Elise, diese heilige Ausstrahlung von Elisheva, jagt nicht kurzlebigen Affären hinterher. Ihre Liebe ist ein Pakt, ein ernsthafter und sinnlicher Eid, der in Stein gemeißelt ist. Sie verführt durch eine ruhige Anmut, diese göttliche Fülle, die Seelen anzieht, die nach Tiefe suchen, nicht nach flachen Eskapaden. In den Armen ist sie eine bedeutungsschwere Präsenz, eine irdische Verankerung, die Geist und Körper zum Schwingen bringt. Was sie erregt? Die Gewissheit, die Treue eines Blicks, der nie lügt, die Wärme einer Verbindung, in der jedes Wort ein gehaltenes Versprechen ist. Im Gegenzug: Nichts langweilt sie schneller als Oberflächlichkeit, emotionale Instabilität oder abgeschwächte Lügen. Für sie ist Liebe kein Kinderspiel, sondern eine heilige Allianz. Sie sucht einen Partner, der in der Lage ist, diesen inneren Eid zu ehren, einen Begleiter, der versteht, dass ihre Sanftheit keine Schwäche ist, sondern die ruhige Stärke derjenigen, die genau weiß, was sie wert ist und was sie gibt.
Elise ist eine Koseform von Elisabeth, einem Vornamen hebräischer Herkunft, der von Elisheva abstammt.
Über Elisabeth bedeutet er „Gott ist Fülle“ oder „mein Gott ist Eid“.
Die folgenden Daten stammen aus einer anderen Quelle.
(* ===== verification/DataExchange.v ===== *)
(** * SEARCH, STATUS and LIST end to end

    The lines of data the server writes for these commands and what the client
    makes of them. *)

From S2P Require Import Prelude Utf8 GoStrings GoTime NumSet Imap Decoder Encoder Wire Writers.
From S2P Require Import ConnState Conn Commands Dispatch Replies Gate.
From S2P Require Import ClientParse Client ClientFacts Exchange EndToEnd.

(** ** Fields *)
Definition word (w : bytes) : Prop := w <> [] /\ forallb graphic w = true.

Lemma trim_graphic c s : graphic c = true -> trim_left1 spaces (c :: s) = None.
Proof.
  intros Hc. unfold trim_left1. destruct (List.find (HasPrefix (c :: s)) spaces) as [w|] eqn:E; [|done].
  apply List.find_some in E as [Hin Hp].
  assert (forallb ws_ok spaces = true) as HF by by vm_compute. rewrite forallb_forall in HF.
  specialize (HF w Hin). destruct w as [|d w]; [done|]. cbn in HF, Hp. to_prop. congruence.
Qed.
Lemma trim_space s : trim_left1 spaces (" "%char :: s) = Some s.
Proof. by destruct s. Qed.

Lemma fields_word fuel w cur rest :
  forallb graphic w = true -> fields_go (length w + fuel) cur (w ++ rest) = fields_go fuel (cur ++ w) rest.
Proof.
  revert cur. induction w as [|c w IH]; intros cur Hw; [by rewrite app_nil_r|].
  cbn [forallb] in Hw. to_prop. cbn [length app Nat.add fields_go]. rewrite trim_graphic by done.
  rewrite IH by done. by rewrite <- app_assoc.
Qed.
Lemma Fields_join ws : Forall word ws -> Fields (Join ws " ") = ws.
Proof.
  intros HF. unfold Fields. induction HF as [|w ws [Hne Hw] HF IH]; [done|].
  assert (flush_field w = [w]) as Hfl by (unfold flush_field; by rewrite bool_decide_false).
  cbn [Join]. destruct ws as [|w' ws].
  - pose proof (fields_word 0 w [] [] Hw) as H. rewrite app_nil_r, Nat.add_0_r in H. rewrite H. exact Hfl.
  - rewrite length_app, fields_word by done. cbn [app length]. change (" " ++ ?x) with (" "%char :: x).
    cbn [length fields_go app]. rewrite trim_space. by rewrite IH, Hfl.
Qed.

Section Data.
Context {U : Unicode} {Sess : Type} {B : Backend Sess}.
Context (opts : Options) (ord : nat -> list bytes -> list bytes) (handler : UnilateralDataHandler).
Abbreviation exchange := (exchange opts ord).

(** ** SEARCH *)
Definition search_words (d : SearchData) : list bytes :=
  ("SEARCH" : bytes) :: (FormatUint <$> sd_AllSeqNums d)
  ++ (if 0 <? sd_ModSeq d then ["(MODSEQ" : bytes; FormatUint (sd_ModSeq d) ++ ")"] else []).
Am 17. November, dem Tag der heiligen Elisabeth von Ungarn, der Patronin der Elisen.
Sie teilen dieselbe Wurzel: Elise ist die kurze Form, die heute eigenständig verwendet wird.
Von seiner berühmten „Briefe an Elise“ (Für Elise), einem kleinen Klavierstück, das den Vornamen weltweit bekannt gemacht hat.